## [Activity]
Set down the listing below verbatim, but only from its first line through the line containing "let failed := (printf_fd".

## [Task material]
┌──

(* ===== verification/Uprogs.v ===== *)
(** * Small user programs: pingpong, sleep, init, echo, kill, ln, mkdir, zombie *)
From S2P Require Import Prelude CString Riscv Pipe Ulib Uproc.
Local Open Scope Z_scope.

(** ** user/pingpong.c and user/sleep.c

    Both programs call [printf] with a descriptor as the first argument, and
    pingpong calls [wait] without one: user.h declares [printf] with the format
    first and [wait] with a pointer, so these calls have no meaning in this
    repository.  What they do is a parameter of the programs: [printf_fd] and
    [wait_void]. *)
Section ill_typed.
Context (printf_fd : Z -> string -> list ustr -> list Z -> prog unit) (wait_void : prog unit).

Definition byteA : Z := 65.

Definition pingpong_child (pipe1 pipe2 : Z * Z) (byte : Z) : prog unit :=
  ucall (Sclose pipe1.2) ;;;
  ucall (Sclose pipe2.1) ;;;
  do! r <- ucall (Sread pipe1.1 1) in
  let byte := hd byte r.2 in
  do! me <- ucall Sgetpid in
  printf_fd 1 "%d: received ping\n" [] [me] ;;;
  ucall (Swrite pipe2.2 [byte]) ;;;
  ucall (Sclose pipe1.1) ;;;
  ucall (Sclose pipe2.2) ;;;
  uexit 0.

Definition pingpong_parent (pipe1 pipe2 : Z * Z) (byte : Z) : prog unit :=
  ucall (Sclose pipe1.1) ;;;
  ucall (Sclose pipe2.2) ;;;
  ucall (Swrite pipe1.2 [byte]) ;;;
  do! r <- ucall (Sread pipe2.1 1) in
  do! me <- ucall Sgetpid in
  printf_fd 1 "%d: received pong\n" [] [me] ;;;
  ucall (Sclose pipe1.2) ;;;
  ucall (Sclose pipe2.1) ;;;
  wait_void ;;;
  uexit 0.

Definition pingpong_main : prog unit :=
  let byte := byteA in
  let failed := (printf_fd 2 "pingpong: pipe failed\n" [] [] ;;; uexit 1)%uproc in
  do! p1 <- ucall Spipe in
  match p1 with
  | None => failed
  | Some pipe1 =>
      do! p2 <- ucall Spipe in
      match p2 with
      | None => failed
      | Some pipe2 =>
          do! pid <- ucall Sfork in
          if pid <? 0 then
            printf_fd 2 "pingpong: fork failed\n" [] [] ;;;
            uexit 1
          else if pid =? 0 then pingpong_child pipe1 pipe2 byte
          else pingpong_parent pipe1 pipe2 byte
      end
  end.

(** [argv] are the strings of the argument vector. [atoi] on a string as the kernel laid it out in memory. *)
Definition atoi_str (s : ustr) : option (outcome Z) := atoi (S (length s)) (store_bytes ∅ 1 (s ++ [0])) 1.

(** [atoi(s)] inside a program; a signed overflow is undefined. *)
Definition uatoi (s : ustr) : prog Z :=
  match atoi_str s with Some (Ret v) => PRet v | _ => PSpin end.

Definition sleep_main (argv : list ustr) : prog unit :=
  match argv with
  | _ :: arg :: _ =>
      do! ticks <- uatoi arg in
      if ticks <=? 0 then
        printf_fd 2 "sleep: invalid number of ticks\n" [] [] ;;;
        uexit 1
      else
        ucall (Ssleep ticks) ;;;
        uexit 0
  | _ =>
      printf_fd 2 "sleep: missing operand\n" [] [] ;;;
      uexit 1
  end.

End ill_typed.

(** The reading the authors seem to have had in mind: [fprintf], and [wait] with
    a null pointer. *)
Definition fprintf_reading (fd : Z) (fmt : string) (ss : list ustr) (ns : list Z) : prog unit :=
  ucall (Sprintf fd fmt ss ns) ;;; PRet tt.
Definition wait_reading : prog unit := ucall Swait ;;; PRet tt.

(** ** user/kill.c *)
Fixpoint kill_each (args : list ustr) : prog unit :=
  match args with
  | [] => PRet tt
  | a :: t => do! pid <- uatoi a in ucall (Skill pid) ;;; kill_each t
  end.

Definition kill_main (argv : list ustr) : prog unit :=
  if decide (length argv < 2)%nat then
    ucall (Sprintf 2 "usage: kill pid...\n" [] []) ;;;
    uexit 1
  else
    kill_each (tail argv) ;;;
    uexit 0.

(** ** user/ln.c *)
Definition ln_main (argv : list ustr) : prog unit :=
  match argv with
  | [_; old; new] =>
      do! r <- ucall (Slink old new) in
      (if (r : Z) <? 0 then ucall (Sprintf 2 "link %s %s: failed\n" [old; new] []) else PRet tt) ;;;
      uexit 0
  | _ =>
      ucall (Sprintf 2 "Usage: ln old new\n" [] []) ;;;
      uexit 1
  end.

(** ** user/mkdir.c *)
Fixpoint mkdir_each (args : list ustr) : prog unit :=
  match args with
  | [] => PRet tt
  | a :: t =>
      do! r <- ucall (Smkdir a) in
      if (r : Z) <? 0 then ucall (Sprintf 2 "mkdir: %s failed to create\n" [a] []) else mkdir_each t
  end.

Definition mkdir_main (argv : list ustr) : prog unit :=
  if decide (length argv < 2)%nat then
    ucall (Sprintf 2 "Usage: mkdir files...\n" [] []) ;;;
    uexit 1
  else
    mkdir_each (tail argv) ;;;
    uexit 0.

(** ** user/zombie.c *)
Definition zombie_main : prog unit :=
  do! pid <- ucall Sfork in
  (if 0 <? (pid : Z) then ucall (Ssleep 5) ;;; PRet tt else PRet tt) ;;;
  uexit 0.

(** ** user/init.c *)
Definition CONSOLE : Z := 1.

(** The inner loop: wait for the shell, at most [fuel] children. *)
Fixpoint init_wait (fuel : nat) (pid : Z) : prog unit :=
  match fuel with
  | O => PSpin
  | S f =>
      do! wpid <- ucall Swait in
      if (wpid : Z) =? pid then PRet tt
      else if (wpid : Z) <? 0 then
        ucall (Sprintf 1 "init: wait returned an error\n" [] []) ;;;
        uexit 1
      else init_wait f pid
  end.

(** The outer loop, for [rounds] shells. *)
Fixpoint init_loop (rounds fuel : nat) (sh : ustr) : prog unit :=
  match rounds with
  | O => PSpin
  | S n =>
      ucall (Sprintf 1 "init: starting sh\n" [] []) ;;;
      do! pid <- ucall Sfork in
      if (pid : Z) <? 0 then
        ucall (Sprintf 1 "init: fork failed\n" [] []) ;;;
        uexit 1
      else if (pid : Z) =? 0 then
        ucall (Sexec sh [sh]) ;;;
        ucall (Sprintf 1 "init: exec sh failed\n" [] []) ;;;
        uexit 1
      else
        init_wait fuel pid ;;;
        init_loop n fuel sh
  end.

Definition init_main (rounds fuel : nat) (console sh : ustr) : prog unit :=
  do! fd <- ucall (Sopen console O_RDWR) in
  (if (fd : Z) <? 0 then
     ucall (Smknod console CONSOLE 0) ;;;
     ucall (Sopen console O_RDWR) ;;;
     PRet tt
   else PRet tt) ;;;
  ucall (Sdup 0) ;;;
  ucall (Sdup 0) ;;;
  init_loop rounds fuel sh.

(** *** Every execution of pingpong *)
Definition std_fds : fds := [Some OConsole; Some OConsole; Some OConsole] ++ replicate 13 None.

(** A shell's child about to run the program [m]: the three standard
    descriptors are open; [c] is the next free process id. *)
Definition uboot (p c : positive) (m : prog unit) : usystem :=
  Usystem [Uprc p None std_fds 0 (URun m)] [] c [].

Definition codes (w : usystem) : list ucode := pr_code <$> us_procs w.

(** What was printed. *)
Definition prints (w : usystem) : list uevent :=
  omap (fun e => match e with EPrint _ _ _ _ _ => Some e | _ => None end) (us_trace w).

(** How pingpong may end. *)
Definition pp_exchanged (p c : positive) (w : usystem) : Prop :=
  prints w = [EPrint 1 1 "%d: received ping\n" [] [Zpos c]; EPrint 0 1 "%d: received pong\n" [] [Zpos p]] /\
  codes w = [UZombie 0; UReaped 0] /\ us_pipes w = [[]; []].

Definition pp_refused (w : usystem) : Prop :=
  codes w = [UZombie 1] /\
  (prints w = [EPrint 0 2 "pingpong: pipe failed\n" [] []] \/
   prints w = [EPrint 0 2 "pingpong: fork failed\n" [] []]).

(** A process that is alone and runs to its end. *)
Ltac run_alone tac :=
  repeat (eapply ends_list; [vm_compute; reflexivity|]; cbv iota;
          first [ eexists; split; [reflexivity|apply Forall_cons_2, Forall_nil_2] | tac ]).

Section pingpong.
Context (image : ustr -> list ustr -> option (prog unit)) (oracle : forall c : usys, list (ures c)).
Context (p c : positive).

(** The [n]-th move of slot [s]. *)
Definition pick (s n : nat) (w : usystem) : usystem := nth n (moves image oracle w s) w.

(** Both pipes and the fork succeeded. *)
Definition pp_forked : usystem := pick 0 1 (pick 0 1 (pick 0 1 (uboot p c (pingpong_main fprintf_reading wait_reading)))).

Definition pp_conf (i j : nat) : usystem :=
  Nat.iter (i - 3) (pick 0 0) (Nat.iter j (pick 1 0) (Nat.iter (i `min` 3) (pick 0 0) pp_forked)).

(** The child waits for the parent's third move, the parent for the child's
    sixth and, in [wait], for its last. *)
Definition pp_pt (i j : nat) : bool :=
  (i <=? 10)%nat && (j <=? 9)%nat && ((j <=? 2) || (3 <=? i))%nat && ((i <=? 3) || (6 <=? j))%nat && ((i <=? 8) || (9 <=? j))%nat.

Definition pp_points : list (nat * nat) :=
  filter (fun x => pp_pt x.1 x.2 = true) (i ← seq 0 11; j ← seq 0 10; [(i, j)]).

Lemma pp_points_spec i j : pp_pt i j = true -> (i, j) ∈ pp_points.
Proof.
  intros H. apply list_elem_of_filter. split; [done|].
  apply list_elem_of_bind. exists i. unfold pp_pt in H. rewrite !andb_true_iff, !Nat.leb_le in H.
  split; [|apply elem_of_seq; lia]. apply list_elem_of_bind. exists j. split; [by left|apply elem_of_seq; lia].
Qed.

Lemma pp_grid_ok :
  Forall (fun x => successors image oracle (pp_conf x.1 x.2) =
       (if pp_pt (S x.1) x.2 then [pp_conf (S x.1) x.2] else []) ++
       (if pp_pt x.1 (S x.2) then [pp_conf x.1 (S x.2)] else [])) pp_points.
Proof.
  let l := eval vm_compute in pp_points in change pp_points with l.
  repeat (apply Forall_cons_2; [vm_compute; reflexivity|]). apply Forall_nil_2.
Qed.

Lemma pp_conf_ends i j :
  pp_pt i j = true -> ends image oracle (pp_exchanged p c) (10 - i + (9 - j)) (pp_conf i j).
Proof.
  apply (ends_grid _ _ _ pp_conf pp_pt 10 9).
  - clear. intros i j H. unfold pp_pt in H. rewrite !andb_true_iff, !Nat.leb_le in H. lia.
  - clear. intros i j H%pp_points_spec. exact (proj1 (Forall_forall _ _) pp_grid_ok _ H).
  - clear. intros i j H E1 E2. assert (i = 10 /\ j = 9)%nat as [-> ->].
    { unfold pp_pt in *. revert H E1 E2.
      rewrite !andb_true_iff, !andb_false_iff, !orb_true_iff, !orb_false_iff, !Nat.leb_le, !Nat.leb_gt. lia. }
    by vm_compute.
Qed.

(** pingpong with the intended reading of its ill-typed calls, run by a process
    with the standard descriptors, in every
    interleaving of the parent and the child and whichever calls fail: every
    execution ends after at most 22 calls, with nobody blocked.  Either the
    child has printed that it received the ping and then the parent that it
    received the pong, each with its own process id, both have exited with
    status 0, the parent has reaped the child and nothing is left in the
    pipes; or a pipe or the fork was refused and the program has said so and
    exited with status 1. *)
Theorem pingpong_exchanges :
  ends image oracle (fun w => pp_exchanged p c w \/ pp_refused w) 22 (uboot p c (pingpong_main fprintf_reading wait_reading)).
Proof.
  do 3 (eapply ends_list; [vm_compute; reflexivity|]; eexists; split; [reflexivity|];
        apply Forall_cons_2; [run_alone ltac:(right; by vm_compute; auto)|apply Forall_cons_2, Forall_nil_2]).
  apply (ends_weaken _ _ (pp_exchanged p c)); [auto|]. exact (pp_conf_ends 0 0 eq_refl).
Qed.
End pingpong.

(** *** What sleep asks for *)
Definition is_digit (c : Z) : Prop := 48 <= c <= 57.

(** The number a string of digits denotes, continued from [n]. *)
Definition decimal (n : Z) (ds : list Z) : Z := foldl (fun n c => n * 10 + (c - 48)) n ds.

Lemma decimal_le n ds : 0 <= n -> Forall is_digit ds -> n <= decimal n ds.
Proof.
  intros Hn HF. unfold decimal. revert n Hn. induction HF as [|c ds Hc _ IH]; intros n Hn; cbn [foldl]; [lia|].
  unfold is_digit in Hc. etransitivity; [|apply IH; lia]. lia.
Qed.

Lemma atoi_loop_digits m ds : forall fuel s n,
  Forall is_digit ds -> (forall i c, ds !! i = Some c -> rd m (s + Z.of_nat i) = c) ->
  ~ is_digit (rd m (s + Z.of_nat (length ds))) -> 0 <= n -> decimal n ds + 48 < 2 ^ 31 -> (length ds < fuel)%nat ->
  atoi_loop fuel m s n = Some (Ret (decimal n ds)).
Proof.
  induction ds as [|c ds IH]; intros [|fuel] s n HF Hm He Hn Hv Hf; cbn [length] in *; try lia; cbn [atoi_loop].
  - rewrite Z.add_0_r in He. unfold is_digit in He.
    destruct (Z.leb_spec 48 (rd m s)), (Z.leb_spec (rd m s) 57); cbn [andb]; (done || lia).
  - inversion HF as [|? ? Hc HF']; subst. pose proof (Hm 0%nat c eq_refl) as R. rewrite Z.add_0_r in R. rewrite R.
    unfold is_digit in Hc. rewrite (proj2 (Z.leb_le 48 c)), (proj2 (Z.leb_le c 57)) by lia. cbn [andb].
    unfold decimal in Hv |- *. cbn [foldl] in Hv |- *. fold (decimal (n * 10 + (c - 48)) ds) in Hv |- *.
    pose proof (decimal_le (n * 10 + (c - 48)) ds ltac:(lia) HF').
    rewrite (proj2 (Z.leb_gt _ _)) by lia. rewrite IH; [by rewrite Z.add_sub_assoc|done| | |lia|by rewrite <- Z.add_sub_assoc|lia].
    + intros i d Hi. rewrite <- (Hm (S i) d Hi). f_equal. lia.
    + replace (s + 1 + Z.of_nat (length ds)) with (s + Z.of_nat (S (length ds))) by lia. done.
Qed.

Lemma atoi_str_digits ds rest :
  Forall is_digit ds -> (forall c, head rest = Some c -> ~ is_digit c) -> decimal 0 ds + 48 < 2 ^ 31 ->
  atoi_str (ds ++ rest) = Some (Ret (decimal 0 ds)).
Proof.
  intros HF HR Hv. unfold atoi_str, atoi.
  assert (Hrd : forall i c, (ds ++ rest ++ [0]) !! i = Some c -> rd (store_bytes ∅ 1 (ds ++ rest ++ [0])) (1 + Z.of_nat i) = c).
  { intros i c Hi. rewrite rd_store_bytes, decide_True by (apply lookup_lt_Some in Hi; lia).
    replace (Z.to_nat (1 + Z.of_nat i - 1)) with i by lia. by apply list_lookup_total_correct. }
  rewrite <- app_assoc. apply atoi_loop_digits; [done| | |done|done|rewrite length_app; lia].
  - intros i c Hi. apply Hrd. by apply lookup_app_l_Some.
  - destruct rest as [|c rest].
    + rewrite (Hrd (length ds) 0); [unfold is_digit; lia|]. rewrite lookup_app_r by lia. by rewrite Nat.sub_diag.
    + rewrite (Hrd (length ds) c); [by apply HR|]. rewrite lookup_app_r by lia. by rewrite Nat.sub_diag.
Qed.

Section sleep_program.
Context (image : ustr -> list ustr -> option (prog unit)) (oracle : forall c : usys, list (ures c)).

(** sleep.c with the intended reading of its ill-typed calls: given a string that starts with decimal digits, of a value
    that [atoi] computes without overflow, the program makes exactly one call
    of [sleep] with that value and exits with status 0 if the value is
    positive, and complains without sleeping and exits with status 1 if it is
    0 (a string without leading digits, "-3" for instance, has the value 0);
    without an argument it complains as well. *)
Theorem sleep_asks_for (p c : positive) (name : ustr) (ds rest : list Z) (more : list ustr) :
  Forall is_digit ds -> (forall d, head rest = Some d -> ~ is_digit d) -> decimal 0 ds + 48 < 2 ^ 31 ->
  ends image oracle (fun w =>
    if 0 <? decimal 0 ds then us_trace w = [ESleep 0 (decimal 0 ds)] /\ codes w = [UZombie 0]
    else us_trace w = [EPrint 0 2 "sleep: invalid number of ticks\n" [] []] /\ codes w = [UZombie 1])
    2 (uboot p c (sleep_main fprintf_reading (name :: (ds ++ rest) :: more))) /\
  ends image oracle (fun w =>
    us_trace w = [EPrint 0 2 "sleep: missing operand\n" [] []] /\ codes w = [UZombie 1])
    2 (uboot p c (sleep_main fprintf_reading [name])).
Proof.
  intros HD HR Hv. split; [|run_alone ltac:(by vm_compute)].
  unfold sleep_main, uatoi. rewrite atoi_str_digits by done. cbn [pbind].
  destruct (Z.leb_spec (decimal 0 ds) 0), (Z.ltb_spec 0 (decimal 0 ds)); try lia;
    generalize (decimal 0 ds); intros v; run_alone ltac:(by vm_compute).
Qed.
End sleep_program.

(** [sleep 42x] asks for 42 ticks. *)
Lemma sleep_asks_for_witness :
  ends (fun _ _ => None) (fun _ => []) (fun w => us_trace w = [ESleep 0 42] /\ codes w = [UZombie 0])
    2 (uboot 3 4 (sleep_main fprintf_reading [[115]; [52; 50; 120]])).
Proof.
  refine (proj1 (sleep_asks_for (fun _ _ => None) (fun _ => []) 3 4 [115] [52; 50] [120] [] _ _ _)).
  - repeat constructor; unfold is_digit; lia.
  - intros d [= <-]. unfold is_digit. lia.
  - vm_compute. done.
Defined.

└──

## [Your response]
(* ===== verification/Uprogs.v ===== *)
(** * Small user programs: pingpong, sleep, init, echo, kill, ln, mkdir, zombie *)
From S2P Require Import Prelude CString Riscv Pipe Ulib Uproc.
Local Open Scope Z_scope.

(** ** user/pingpong.c and user/sleep.c

    Both programs call [printf] with a descriptor as the first argument, and
    pingpong calls [wait] without one: user.h declares [printf] with the format
    first and [wait] with a pointer, so these calls have no meaning in this
    repository.  What they do is a parameter of the programs: [printf_fd] and
    [wait_void]. *)
Section ill_typed.
Context (printf_fd : Z -> string -> list ustr -> list Z -> prog unit) (wait_void : prog unit).

Definition byteA : Z := 65.

Definition pingpong_child (pipe1 pipe2 : Z * Z) (byte : Z) : prog unit :=
  ucall (Sclose pipe1.2) ;;;
  ucall (Sclose pipe2.1) ;;;
  do! r <- ucall (Sread pipe1.1 1) in
  let byte := hd byte r.2 in
  do! me <- ucall Sgetpid in
  printf_fd 1 "%d: received ping\n" [] [me] ;;;
  ucall (Swrite pipe2.2 [byte]) ;;;
  ucall (Sclose pipe1.1) ;;;
  ucall (Sclose pipe2.2) ;;;
  uexit 0.

Definition pingpong_parent (pipe1 pipe2 : Z * Z) (byte : Z) : prog unit :=
  ucall (Sclose pipe1.1) ;;;
  ucall (Sclose pipe2.2) ;;;
  ucall (Swrite pipe1.2 [byte]) ;;;
  do! r <- ucall (Sread pipe2.1 1) in
  do! me <- ucall Sgetpid in
  printf_fd 1 "%d: received pong\n" [] [me] ;;;
  ucall (Sclose pipe1.2) ;;;
  ucall (Sclose pipe2.1) ;;;
  wait_void ;;;
  uexit 0.

Definition pingpong_main : prog unit :=
  let byte := byteA in
  let failed := (printf_fd 2 "pingpong: pipe failed\n" [] [] ;;; uexit 1)%uproc in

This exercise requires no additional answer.